**Work instruction:** Exact reproduction required: the lines below from the line with "#[export] Instance publicationState_eq_dec" to the line with "(** The candidate", both ends included, and no others.

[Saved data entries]

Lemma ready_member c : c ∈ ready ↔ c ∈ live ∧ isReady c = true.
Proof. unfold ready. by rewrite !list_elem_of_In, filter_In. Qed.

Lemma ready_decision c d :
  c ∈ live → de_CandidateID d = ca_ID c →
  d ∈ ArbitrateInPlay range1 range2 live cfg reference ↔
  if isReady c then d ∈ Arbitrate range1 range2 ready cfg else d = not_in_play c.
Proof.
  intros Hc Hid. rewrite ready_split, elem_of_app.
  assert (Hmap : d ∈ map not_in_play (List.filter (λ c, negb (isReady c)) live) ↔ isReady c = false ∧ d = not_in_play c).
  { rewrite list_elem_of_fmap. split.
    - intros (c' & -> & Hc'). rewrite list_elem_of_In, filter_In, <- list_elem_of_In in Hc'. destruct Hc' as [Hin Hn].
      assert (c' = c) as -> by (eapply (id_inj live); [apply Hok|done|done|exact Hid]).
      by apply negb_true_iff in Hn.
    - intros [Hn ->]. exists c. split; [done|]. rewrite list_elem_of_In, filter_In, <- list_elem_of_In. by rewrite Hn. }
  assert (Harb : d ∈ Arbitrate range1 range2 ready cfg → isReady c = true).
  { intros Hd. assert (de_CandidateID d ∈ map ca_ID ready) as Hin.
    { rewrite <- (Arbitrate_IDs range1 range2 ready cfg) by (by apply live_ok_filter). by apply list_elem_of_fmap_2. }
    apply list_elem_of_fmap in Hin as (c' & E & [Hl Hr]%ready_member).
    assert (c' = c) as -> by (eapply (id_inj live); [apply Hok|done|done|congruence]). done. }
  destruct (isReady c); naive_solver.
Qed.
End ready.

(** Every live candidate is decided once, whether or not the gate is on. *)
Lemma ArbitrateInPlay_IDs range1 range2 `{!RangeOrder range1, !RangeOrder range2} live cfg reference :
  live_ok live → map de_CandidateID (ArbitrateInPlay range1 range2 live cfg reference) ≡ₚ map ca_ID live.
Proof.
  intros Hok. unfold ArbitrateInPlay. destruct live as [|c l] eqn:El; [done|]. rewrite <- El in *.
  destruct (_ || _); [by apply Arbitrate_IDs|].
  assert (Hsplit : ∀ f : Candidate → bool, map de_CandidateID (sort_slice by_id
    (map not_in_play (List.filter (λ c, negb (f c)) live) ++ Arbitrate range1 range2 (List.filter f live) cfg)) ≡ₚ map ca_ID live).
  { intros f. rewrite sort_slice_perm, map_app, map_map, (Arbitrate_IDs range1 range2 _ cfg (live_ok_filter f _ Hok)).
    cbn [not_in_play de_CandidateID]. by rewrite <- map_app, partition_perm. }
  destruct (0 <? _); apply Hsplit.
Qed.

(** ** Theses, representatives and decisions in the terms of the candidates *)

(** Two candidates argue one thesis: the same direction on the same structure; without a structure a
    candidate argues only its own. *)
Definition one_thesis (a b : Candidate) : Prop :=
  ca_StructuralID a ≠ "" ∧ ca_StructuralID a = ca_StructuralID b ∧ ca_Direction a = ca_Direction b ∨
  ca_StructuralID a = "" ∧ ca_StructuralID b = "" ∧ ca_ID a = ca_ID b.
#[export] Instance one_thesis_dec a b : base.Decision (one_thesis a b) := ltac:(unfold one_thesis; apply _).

--

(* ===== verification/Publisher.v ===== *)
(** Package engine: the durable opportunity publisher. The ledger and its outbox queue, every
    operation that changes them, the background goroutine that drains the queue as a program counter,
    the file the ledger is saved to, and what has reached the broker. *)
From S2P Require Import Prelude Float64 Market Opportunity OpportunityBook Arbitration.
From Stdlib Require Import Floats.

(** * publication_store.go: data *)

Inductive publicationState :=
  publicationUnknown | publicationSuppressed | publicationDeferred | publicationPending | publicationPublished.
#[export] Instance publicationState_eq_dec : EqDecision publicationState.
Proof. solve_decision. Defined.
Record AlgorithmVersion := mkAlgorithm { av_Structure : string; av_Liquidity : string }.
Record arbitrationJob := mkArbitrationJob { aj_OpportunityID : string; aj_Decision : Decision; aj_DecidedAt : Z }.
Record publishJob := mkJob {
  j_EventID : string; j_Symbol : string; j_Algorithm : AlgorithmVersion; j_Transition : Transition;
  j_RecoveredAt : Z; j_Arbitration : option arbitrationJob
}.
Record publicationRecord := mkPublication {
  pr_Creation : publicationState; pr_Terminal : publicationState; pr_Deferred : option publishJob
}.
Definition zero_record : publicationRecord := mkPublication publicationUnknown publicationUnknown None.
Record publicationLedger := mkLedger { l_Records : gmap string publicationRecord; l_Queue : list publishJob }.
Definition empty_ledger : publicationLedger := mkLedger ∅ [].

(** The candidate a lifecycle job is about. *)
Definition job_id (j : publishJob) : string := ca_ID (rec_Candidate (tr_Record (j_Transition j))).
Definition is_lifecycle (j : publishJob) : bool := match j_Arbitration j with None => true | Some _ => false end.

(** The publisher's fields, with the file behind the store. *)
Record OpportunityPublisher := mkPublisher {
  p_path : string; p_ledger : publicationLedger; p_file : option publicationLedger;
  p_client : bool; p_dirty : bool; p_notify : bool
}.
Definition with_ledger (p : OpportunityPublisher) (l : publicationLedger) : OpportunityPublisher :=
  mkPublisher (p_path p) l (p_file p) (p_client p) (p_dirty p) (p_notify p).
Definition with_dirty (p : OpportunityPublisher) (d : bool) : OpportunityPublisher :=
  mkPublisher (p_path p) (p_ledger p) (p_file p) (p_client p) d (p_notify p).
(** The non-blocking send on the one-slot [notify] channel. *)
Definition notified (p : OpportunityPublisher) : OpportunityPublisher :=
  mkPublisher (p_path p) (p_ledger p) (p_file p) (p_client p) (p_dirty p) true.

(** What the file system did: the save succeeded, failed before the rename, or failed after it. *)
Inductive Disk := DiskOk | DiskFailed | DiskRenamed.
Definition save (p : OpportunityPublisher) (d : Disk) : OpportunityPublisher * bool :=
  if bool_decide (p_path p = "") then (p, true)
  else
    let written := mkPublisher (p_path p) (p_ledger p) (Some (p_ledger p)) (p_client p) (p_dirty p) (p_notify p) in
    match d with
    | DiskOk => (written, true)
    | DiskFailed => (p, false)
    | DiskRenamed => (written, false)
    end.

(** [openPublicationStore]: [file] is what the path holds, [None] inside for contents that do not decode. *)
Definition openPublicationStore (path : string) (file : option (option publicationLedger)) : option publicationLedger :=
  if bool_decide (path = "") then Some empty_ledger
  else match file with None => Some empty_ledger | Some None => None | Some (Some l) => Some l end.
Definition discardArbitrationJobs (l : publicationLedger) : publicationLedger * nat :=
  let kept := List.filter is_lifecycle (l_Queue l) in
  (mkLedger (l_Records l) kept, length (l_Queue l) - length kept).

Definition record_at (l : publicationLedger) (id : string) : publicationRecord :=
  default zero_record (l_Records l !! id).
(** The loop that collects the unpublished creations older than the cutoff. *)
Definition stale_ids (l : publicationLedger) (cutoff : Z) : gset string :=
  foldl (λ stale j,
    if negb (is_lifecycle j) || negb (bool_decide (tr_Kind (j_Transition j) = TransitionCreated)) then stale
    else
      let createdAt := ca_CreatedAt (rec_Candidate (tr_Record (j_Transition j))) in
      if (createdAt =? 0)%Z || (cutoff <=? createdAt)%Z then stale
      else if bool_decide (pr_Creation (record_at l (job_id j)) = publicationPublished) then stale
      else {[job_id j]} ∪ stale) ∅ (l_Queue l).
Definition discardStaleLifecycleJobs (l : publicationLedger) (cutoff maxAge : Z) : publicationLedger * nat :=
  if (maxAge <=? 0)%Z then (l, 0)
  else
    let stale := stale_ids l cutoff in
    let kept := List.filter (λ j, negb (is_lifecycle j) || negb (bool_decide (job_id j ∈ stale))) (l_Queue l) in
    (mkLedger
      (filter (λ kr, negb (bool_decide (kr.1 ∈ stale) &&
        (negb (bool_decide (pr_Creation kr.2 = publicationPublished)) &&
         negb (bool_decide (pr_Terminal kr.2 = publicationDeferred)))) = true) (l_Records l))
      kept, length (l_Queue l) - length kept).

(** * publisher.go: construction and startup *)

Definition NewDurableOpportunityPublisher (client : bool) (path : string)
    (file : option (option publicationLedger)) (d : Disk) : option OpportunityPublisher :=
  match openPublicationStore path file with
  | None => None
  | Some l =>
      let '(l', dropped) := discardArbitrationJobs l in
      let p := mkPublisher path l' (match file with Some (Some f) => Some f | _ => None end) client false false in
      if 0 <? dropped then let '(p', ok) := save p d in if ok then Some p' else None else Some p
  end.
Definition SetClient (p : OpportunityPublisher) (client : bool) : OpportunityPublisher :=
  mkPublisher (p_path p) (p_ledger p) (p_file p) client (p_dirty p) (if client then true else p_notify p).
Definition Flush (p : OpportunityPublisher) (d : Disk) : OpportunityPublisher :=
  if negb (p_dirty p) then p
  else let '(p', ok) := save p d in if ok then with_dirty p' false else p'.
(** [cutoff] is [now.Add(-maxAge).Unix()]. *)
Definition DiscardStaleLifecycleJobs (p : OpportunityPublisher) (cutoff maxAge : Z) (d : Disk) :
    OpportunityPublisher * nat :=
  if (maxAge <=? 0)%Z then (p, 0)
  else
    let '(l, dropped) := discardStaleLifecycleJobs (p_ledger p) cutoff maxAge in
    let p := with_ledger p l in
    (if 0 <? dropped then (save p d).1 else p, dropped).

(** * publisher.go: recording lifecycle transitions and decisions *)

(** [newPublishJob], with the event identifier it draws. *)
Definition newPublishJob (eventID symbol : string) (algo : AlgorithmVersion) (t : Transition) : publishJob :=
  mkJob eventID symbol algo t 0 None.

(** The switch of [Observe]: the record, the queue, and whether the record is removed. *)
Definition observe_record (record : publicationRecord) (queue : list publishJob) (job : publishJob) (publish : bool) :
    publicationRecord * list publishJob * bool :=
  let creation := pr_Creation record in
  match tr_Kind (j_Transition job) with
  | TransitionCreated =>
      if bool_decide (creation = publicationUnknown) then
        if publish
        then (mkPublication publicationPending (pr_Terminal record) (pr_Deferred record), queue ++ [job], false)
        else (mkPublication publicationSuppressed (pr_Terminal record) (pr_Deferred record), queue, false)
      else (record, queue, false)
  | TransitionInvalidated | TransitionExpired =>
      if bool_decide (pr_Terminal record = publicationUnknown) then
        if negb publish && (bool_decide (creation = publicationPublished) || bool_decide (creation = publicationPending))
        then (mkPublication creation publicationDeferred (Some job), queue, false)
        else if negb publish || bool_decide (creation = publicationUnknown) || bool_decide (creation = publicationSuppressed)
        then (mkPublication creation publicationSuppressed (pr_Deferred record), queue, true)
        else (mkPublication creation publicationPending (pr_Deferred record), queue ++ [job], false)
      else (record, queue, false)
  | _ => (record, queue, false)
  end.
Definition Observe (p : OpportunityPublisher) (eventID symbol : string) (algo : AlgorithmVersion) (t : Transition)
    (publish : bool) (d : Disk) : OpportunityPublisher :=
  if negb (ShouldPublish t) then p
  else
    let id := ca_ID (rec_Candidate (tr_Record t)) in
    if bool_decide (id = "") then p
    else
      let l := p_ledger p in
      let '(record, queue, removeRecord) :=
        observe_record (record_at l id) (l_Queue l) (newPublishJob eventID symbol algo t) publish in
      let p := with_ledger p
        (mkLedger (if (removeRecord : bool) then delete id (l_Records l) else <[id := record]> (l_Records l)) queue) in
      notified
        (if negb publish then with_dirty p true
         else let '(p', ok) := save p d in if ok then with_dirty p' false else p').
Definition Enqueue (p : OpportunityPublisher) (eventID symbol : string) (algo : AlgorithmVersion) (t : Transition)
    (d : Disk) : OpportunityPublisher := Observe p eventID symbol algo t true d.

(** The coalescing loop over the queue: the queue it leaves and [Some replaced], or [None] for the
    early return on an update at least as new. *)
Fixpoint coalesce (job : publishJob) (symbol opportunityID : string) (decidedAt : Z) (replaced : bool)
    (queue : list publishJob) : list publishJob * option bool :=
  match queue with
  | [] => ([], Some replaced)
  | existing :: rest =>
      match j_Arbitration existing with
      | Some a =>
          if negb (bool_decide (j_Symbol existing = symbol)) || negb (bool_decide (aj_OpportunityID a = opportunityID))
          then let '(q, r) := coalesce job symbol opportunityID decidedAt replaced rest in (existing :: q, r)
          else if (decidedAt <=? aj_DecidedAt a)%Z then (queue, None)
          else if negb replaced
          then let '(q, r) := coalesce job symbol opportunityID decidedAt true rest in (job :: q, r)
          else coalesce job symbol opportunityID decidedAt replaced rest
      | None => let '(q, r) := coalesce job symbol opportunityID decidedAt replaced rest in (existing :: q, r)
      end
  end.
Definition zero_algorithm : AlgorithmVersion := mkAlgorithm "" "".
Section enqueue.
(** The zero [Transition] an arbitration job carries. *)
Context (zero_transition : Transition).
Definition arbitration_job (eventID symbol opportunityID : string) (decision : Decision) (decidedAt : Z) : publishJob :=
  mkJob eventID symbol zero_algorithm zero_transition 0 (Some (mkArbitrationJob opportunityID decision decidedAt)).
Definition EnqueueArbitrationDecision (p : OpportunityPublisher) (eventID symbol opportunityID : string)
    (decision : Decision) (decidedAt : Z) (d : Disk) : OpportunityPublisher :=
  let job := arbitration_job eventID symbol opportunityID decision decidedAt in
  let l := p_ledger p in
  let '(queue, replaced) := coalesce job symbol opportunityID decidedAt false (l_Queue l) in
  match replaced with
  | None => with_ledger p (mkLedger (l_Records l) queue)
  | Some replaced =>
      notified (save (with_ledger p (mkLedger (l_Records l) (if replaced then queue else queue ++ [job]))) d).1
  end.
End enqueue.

**Result of the task:**
#[export] Instance publicationState_eq_dec : EqDecision publicationState.
Proof. solve_decision. Defined.
Record AlgorithmVersion := mkAlgorithm { av_Structure : string; av_Liquidity : string }.
Record arbitrationJob := mkArbitrationJob { aj_OpportunityID : string; aj_Decision : Decision; aj_DecidedAt : Z }.
Record publishJob := mkJob {
  j_EventID : string; j_Symbol : string; j_Algorithm : AlgorithmVersion; j_Transition : Transition;
  j_RecoveredAt : Z; j_Arbitration : option arbitrationJob
}.
Record publicationRecord := mkPublication {
  pr_Creation : publicationState; pr_Terminal : publicationState; pr_Deferred : option publishJob
}.
Definition zero_record : publicationRecord := mkPublication publicationUnknown publicationUnknown None.
Record publicationLedger := mkLedger { l_Records : gmap string publicationRecord; l_Queue : list publishJob }.
Definition empty_ledger : publicationLedger := mkLedger ∅ [].

(** The candidate a lifecycle job is about. *)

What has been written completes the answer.